Once the condition has been
appropriately treated and subsides, the individual should be able to resume
eating and drinking dairy products. Studies have shown that lactose
malabsorption subsides once diverticulitis has been treated.
Very few studies have been
done in the area of lactose malabsorption resulting from colonic disease, so
current evidence is still slightly controversial. If you are suffering from any
of the aforementioned symptoms of lactose malabsorption contact your doctor.

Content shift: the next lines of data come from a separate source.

(** The client uses the credentials and the address it was given, and TLS with
    the given certificates exactly when it was asked to. *)
Definition client_of (creds : credsProvider) (tls : bool) (pool : CertPool) (c : RmqClient) : Prop :=
  creds !! "username" = Some (client_username c) /\
  creds !! "password" = Some (client_password c) /\
  creds !! "uri" = Some (client_uri c) /\
  client_tls c = if tls then Some pool else None.

Lemma generateRabbitholeClient_spec creds tls pool :
  wp (generateRabbitholeClient creds tls pool) (fun tr out =>
    Forall quiet tr /\
    exists x, out = Returned x /\ (forall c, x = inr c -> client_of creds tls pool c)).
Proof.
  unfold generateRabbitholeClient, client_of.
  destruct (creds !! "username"), (creds !! "password"), (creds !! "uri"), tls; simpl;
    try (split; [constructor|naive_solver]).
  all: intros [e|]; simpl; (split; [by repeat constructor|naive_solver]).
Qed.
End prefix.

(** ** Finalizers *)

Section finalizer.
Context `{LibsOk} (k : kind) `{TopologyResource k} `{!ReconcileFunc k} `{!ReconcileFuncOk k}
  (r : ReconcilerConfig).

(** The calls [tr] showed that the cluster is gone or has no replicas. *)
Definition cluster_gone (tr : go_trace) : Prop :=
  exists e, e ∈ tr /\ (cluster_unreachable e \/ cluster_scaled_to_zero e).
(** ** The watch on clusters *)

Lemma clusterRequests_spec cluster (items : list (object k)) q :
  q ∈ clusterRequests k cluster items <->
  exists res, res ∈ items /\ q = mkNamespacedName (Namespace (meta k res)) (Name (meta k res)) /\
    Ref_ConnectionSecret (RabbitReference res) = None /\
    Ref_Name (RabbitReference res) = Name (Cluster_ObjectMeta cluster) /\
    referenceNamespace (RabbitReference res) (Namespace (meta k res)) =
      Namespace (Cluster_ObjectMeta cluster).
Proof.
  unfold referenceNamespace. induction items as [|res items IH]; simpl; [set_solver|].
  destruct (Ref_ConnectionSecret _) eqn:Es.
  - rewrite IH. set_solver.
  - destruct (decide (Ref_Name (RabbitReference res) = Name (Cluster_ObjectMeta cluster))) as [En|En];
      [rewrite (bool_decide_eq_true_2 _ En)|rewrite (bool_decide_eq_false_2 _ En)]; simpl.
    + match goal with |- context [bool_decide (?x = Namespace _)] =>
        destruct (decide (x = Namespace (Cluster_ObjectMeta cluster))) as [Em|Em] end.
      * rewrite (bool_decide_eq_true_2 _ Em), elem_of_cons, IH. set_solver.
      * rewrite (bool_decide_eq_false_2 _ Em), IH. set_solver.
    + rewrite IH. set_solver.
Qed.

(** The first object that reconciling a resource reads after the resource and
    the certificates is the cluster [cluster]. *)
Definition refers_to (res : object k) (cluster : RabbitmqCluster) : Prop :=
  forall tr out, exec (parse_reference_of k r res) tr out ->
    exists x tr', tr = existT (P:=result) (CGet KRabbitmqCluster
      (mkNamespacedName (Namespace (Cluster_ObjectMeta cluster))
         (Name (Cluster_ObjectMeta cluster)))) x :: tr'.

Lemma refers_to_iff res cluster :
  Ref_ConnectionSecret (RabbitReference res) = None /\
  Ref_Name (RabbitReference res) = Name (Cluster_ObjectMeta cluster) /\
  referenceNamespace (RabbitReference res) (Namespace (meta k res)) =
    Namespace (Cluster_ObjectMeta cluster) <-> refers_to res cluster.
Proof.
  unfold refers_to, parse_reference_of, ParseReference.
  change (if bool_decide (Ref_Namespace (RabbitReference res) = "") then Namespace (meta k res)
          else Ref_Namespace (RabbitReference res))
    with (referenceNamespace (RabbitReference res) (Namespace (meta k res))).
  destruct (Ref_ConnectionSecret _) as [s|]; simpl; split.
  - by intros [? _].
  - intros Hall. edestruct Hall as (x & tr' & Heq); [by exists (inl (mkApiError StatusReasonConflict "")); eexists|]. by apply (f_equal (map (@projT1 _ _))) in Heq.
  - intros (_ & -> & ->) tr out (x & tr' & -> & _). eauto.
  - intros Hall. edestruct Hall as (x & tr' & Heq); [by exists (inl (mkApiError StatusReasonConflict "")); eexists|].
    apply (f_equal (map (@projT1 _ _))) in Heq. simpl in Heq. naive_solver.
Qed.

(** A change of a cluster enqueues exactly the listed objects whose
    reference, with its namespace default and without a connection secret, names
    that cluster. *)
Lemma cluster_watch cluster items out :
  WatchesClusters r = true ->
  exec (rabbitmqClusterToRequests k r cluster) [existT (P:=result) (CList k) (inr items)] out ->
  exists reqs, out = Returned reqs /\
    forall q, q ∈ reqs <-> exists res, res ∈ items /\ refers_to res cluster /\
      q = mkNamespacedName (Namespace (meta k res)) (Name (meta k res)).
Proof.
  intros Hw. unfold rabbitmqClusterToRequests. rewrite Hw. simpl.
  intros (x & tr' & Heq & Hx). apply (f_equal head), (inj Some), CList_answer in Heq as <-.
  destruct Hx as [_ ->]. eexists. split; [done|]. intros q. rewrite clusterRequests_spec.
  split; intros (res & Hin & Hrest); exists res; rewrite <- refers_to_iff in *; naive_solver.
Qed.

(** ** A cluster that cannot be read *)

(** For an object that is being deleted any failure to read its cluster, also
    a transient one, removes the finalizer without a broker call. *)
Lemma read_failure_releases req (obj o' : object k) pool e :
  Ref_ConnectionSecret (RabbitReference obj) = None ->
  time_IsZero (DeletionTimestamp (meta k obj)) = false ->
  exists tr sent,
    exec (Reconcile k r req)
      (existT (P:=result) (CGet k req) (inr obj) ::
       existT (P:=result) SystemCertPool (inr pool) ::
       existT (P:=result) (CGet KRabbitmqCluster (mkNamespacedName
           (referenceNamespace (RabbitReference obj) (Namespace (meta k obj)))
           (Ref_Name (RabbitReference obj)))) (inl e) ::
       tr ++ [existT (P:=result) (CUpdate k sent) (inr o')])
      (Returned (emptyResult, None)) /\
    rmq_calls tr = [] /\ finalizerOf k obj ∉ Finalizers (meta k sent).
Proof.
  intros Hs Hd.
  exists [existT (P:=result) (Eventf k obj (note EventTypeNormal "SuccessfulDelete"
    deleteEventAction ("successfully deleted " +:+ Name (meta k obj)))) tt].
  exists (set_meta k (RemoveFinalizer (meta k obj) (finalizerOf k obj)) obj). split; [|split; [done|]].
  - unfold Reconcile. cbn [bind act exec]. exists (inr obj); eexists; split; [done|].
    unfold reconcileObject, extractSystemCertPool. cbn [bind act exec].
    exists (inr pool); eexists; split; [done|].
    unfold ParseReference. rewrite Hs. cbn [bind act exec].
    exists (inl e); eexists; split; [done|]. simpl. rewrite Hd. simpl.
    exists tt; eexists; split; [done|]. exists (inr o'); eexists; by split.
  - rewrite meta_set_meta. rewrite RemoveFinalizer_spec. tauto.
Qed.
End contract.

Tips for optimising your diet
to manage diverticulitis and relieve symptoms
As mentioned in the previous chapter,
adopting a diet low in fibre during the onset and duration of diverticulitis
will aid in managing and alleviating any symptoms that may occur. The following
tips may be useful in decreasing fibre in your diet:
1)
Consume white breads and cereals: During
the process of refining, foods tend to lose much of their fibre content. Breads
and cereals based on white flour are particularly low in fibre and are the
optimal choice for someone suffering from diverticulitis.
2)
Limit, but do not completely eliminate,
the amount of fruit and vegetables you eat. Fibre is mainly obtained from these
types of foods, so it makes sense to limit these in your diet for the duration
of your diverticulitis.
3)
Most of the fibre in fruit and vegetables
is in the skin, so peel your fruit and vegetables before you eat them.
4)
Avoid seeds, nuts, popcorn, and legumes as
these may further irritate the condition.
Foods that are low in fibre include:
· White breads and cereals
· Skinless fruits and vegetables
· Fruit Juice
· Vegetable Juice
· Meat and dairy products
5) In some individuals
it may be necessary to select lactose free dairy products, if lactose
malabsorption is present. Appropriate dairy foods that are low in lactose
include:
1 Soy milk (ensure you select a soy milk fortified with calcium)
2 Most cheeses
3 Lactose free milk
4 Lactose free yoghurt
Summary
This publication is a great starting point
to recognize the symptoms of Diverticulosis and Diverticulitis, but to be
properly diagnosed, you need to visit your doctor.
As you noted in the reading, the treatment
for each phase of the disease is directly opposite, so self diagnosing the
disease could lead to eating the wrong foods and making the disease worse.
As always, check with your doctor first,
before you decide on which path to take.